■ To do: Hunt through the lines below for the string "without" and copy each one that has it.

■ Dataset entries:
################

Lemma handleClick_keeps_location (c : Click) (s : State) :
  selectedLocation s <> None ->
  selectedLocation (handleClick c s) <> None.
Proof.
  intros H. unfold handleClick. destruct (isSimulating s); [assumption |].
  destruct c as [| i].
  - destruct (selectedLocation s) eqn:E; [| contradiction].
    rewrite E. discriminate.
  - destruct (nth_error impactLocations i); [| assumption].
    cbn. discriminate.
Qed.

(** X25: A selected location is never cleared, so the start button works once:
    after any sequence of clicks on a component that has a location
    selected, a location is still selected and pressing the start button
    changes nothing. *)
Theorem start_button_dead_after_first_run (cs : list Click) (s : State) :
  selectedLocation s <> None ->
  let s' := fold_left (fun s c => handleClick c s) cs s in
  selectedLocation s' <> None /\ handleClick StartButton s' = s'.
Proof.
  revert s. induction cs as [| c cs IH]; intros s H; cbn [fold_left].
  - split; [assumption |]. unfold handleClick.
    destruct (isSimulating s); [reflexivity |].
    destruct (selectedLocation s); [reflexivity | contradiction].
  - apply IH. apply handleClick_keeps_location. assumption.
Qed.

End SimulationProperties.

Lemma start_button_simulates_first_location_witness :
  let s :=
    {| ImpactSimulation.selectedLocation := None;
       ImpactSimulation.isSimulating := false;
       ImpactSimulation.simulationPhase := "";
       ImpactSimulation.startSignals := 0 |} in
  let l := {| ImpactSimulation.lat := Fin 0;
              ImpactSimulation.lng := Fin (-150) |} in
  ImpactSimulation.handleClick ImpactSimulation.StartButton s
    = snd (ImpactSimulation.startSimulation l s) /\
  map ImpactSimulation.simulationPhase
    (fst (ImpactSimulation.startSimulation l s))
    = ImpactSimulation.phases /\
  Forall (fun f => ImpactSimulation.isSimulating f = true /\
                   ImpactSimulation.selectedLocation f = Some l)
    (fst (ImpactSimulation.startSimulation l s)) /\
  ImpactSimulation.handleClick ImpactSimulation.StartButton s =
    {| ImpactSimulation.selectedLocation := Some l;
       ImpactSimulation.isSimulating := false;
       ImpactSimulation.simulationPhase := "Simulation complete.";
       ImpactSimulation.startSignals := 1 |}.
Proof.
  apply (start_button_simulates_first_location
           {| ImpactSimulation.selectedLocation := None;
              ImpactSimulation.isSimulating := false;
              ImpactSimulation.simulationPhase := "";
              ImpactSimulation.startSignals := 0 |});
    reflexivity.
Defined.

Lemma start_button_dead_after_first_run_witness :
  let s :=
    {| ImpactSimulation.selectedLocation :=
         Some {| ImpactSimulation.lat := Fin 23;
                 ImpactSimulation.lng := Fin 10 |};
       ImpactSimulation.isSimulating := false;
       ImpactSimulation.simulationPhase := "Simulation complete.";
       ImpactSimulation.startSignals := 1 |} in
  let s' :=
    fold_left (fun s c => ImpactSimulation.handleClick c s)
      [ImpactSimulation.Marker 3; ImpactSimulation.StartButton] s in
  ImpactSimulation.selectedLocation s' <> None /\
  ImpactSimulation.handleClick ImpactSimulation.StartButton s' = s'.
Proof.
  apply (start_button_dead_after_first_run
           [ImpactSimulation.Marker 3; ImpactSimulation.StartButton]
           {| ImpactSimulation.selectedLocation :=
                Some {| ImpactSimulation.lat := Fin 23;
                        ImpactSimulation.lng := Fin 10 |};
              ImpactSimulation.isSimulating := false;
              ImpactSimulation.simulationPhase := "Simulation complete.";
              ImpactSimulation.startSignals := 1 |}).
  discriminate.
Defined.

################

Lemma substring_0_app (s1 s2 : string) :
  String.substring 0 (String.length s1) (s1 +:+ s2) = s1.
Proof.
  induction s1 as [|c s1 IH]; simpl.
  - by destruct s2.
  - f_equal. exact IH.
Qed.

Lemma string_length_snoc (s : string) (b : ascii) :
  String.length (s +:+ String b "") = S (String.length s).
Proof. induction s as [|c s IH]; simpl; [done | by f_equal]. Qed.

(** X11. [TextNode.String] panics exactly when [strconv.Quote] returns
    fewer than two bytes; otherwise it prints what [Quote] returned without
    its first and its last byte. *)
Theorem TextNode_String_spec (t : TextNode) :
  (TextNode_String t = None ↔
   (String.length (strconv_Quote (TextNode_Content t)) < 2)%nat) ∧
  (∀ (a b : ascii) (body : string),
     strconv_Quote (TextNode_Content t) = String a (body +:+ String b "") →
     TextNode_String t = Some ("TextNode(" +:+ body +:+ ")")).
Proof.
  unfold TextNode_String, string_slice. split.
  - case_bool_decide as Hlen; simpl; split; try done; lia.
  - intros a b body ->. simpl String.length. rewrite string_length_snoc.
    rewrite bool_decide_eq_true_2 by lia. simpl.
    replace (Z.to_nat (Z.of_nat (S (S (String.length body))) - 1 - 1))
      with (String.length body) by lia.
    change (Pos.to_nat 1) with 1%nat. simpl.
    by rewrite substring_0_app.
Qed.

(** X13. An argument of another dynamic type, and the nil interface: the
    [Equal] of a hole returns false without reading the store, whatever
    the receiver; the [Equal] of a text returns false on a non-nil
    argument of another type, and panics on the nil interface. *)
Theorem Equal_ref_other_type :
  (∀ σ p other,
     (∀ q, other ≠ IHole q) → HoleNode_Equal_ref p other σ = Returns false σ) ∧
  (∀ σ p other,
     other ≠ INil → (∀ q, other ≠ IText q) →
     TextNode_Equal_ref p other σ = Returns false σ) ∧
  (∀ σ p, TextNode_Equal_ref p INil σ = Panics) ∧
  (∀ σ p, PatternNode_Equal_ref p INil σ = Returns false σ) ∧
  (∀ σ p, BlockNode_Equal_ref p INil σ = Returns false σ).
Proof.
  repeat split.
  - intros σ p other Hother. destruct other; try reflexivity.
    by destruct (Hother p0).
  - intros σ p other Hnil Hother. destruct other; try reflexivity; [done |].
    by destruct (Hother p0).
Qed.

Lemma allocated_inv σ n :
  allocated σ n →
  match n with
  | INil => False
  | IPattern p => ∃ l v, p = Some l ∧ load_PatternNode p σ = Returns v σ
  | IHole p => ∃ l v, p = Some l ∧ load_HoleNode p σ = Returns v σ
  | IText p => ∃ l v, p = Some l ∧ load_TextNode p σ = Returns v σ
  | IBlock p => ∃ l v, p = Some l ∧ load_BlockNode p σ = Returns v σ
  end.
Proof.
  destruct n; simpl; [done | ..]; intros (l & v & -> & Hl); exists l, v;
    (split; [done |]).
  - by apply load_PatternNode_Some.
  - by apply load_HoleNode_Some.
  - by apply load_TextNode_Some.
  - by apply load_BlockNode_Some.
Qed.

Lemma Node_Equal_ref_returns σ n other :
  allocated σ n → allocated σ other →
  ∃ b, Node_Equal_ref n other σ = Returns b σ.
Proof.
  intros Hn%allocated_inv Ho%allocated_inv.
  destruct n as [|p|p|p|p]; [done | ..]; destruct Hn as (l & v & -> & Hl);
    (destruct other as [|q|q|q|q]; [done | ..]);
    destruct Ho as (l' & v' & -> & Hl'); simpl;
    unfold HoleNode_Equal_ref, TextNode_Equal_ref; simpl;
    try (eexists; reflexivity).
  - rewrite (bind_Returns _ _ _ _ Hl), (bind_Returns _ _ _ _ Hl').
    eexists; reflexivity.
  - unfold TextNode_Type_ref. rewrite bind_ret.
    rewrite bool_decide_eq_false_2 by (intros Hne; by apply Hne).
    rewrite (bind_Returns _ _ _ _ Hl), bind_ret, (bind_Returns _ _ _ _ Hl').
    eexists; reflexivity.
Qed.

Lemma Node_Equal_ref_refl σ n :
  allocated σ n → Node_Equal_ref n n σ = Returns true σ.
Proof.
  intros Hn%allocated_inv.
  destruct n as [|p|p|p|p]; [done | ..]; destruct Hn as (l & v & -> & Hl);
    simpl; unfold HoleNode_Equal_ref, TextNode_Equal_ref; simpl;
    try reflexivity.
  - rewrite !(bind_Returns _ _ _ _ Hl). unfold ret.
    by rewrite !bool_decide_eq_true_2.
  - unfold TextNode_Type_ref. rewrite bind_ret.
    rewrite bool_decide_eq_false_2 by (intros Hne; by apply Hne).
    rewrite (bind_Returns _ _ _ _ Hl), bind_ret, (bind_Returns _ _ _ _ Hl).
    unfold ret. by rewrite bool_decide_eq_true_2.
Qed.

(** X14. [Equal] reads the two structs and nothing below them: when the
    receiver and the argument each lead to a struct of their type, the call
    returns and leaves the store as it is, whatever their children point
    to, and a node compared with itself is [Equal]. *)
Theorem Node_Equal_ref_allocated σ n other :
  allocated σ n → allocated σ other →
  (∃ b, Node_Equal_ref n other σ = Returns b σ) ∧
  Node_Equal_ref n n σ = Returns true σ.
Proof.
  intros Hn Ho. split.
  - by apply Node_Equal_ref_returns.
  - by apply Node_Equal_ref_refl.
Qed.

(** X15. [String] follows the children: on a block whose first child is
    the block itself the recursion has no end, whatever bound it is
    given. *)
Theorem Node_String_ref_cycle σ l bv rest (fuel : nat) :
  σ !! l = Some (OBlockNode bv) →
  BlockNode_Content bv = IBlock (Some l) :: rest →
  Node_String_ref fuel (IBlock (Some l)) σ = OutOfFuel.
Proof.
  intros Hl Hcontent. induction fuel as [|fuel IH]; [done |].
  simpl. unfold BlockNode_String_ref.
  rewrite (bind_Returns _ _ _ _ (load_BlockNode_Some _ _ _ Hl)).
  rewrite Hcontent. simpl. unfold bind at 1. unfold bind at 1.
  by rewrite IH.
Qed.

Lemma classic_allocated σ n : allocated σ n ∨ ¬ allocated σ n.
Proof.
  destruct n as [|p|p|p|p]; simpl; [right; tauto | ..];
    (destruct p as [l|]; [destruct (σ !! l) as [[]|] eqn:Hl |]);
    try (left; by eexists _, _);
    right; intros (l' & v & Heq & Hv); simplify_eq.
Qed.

################

■ Response for this exercise:
    fewer than two bytes; otherwise it prints what [Quote] returned without
    [Equal] of a hole returns false without reading the store, whatever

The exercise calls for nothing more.